Hey everyone! I'm curious about the various uses of firewalls beyond just NAT, ACLs, and routing. Personally, I use them for things like DHCP, NTP, block list imports, DNSMasq, site-to-site VPN, captive portals, and log delivery to a remote server. I'm steering clear of deep packet inspection, WPAD configuration, IDS, and DNS-based content filters since I manage those elsewhere. With all the hype around Next-Generation Firewalls (NGFW), I'm wondering what real benefits they offer, especially beyond just application-aware rules based on DNS or IP blocks.
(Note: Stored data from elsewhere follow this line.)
(* ===== verification/DmServices.v ===== *)
(** * Kernel services used by the display core's arithmetic

    The display core reports a broken expectation with [ASSERT], which is
    [WARN_ON] in the kernel build: a warning is logged and execution goes on.
    The state of these computations is therefore the number of warnings raised
    so far.  The 64-bit divisions trap on a zero divisor. *)

From stdpp Require Import base numbers list.
From S2P Require Import Prelude CMonad.

Notation W := (M Z).

Definition ASSERT (b : bool) : W unit := modify (fun w => if b then w else w + 1).

(** [div64_u64_rem(dividend, divisor, &remainder)] *)
Definition div64_u64_rem (dividend divisor : Z) : W (Z * Z) :=
  if divisor =? 0 then fault else mret (dividend / divisor, dividend mod divisor).

(** [div64_s64(dividend, divisor)]: C division truncates towards zero. *)
Definition div64_s64 (dividend divisor : Z) : W Z :=
  if divisor =? 0 then fault else mret (s64 (Z.quot dividend divisor)).

Definition LLONG_MAX : Z := 9223372036854775807.
Definition LLONG_MIN : Z := -9223372036854775808.
(** The kernel is built for x86-64, where [long] is 64 bits wide. *)
Definition LONG_MAX : Z := LLONG_MAX.
Definition LONG_MIN : Z := LLONG_MIN.

Lemma ASSERT_true (b : bool) w : b = true -> ASSERT b w = Ok (tt, w).
Proof. by intros ->. Qed.

Lemma ASSERT_bind {A} (b : bool) (k : unit -> W A) w :
  b = true -> mbind k (ASSERT b) w = k tt w.
Proof. by intros ->. Qed.

Lemma div64_u64_rem_bind {A} a d (k : Z * Z -> W A) w :
  d <> 0 -> mbind k (div64_u64_rem a d) w = k (a / d, a mod d) w.
Proof. intros Hd. unfold div64_u64_rem. by rewrite (proj2 (Z.eqb_neq d 0) Hd). Qed.

Lemma div64_s64_bind {A} a d (k : Z -> W A) w :
  d <> 0 -> mbind k (div64_s64 a d) w = k (s64 (a ÷ d)) w.
Proof. intros Hd. unfold div64_s64. by rewrite (proj2 (Z.eqb_neq d 0) Hd). Qed.

(** The C idiom [neg ? -v : v], stored in an unsigned 64-bit variable. *)
Lemma magnitude (v : Z) :
  is_s64 v -> u64 (if v <? 0 then s64 (- v) else v) = Z.abs v.
Proof. intros Hv. destruct (Z.ltb_spec v 0); cint. Qed.

(** [round_div a b]: [a / b] rounded to the nearest integer, halves up. *)
Definition round_div (a b : Z) : Z := (2 * a + b) / (2 * b).

Lemma round_div_nearest a b :
  0 < b -> - b <= 2 * (b * round_div a b - a) <= b.
Proof. intros Hb. unfold round_div. Z.div_mod_to_equations. nia. Qed.

Lemma round_div_nonneg a b : 0 <= a -> 0 < b -> 0 <= round_div a b.
Proof. intros. apply Z.div_pos; lia. Qed.

Lemma round_div_mono a a' b : 0 < b -> a <= a' -> round_div a b <= round_div a' b.
Proof. intros. apply Z.div_le_mono; lia. Qed.

Lemma round_div_le_succ a b : 0 <= a -> 0 < b -> round_div a b <= a / b + 1.
Proof. intros. unfold round_div. Z.div_mod_to_equations. nia. Qed.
I'm excluding data loss prevention from this discussion since I see that as a separate issue. I'd love your insights on this, as I'm looking for a personal/professional reality check—feel free to be honest!
1 Answer
If you're not decrypting your traffic or doing DNS-aware blocking, you might miss a lot of what your internal systems are sending out over HTTPS. Application-aware rules can help with identifying those patterns, including TLS DNS, which could ensure you're only using authorized DNS services. It sounds like you may have overlooked some of their more critical functions simply because of your setup.
Thanks for your input! I have used these features before, but maybe my cost-benefit analysis was off. With HSTS becoming common, unwrapping and resigning traffic started to feel like a time sink, but I see your point.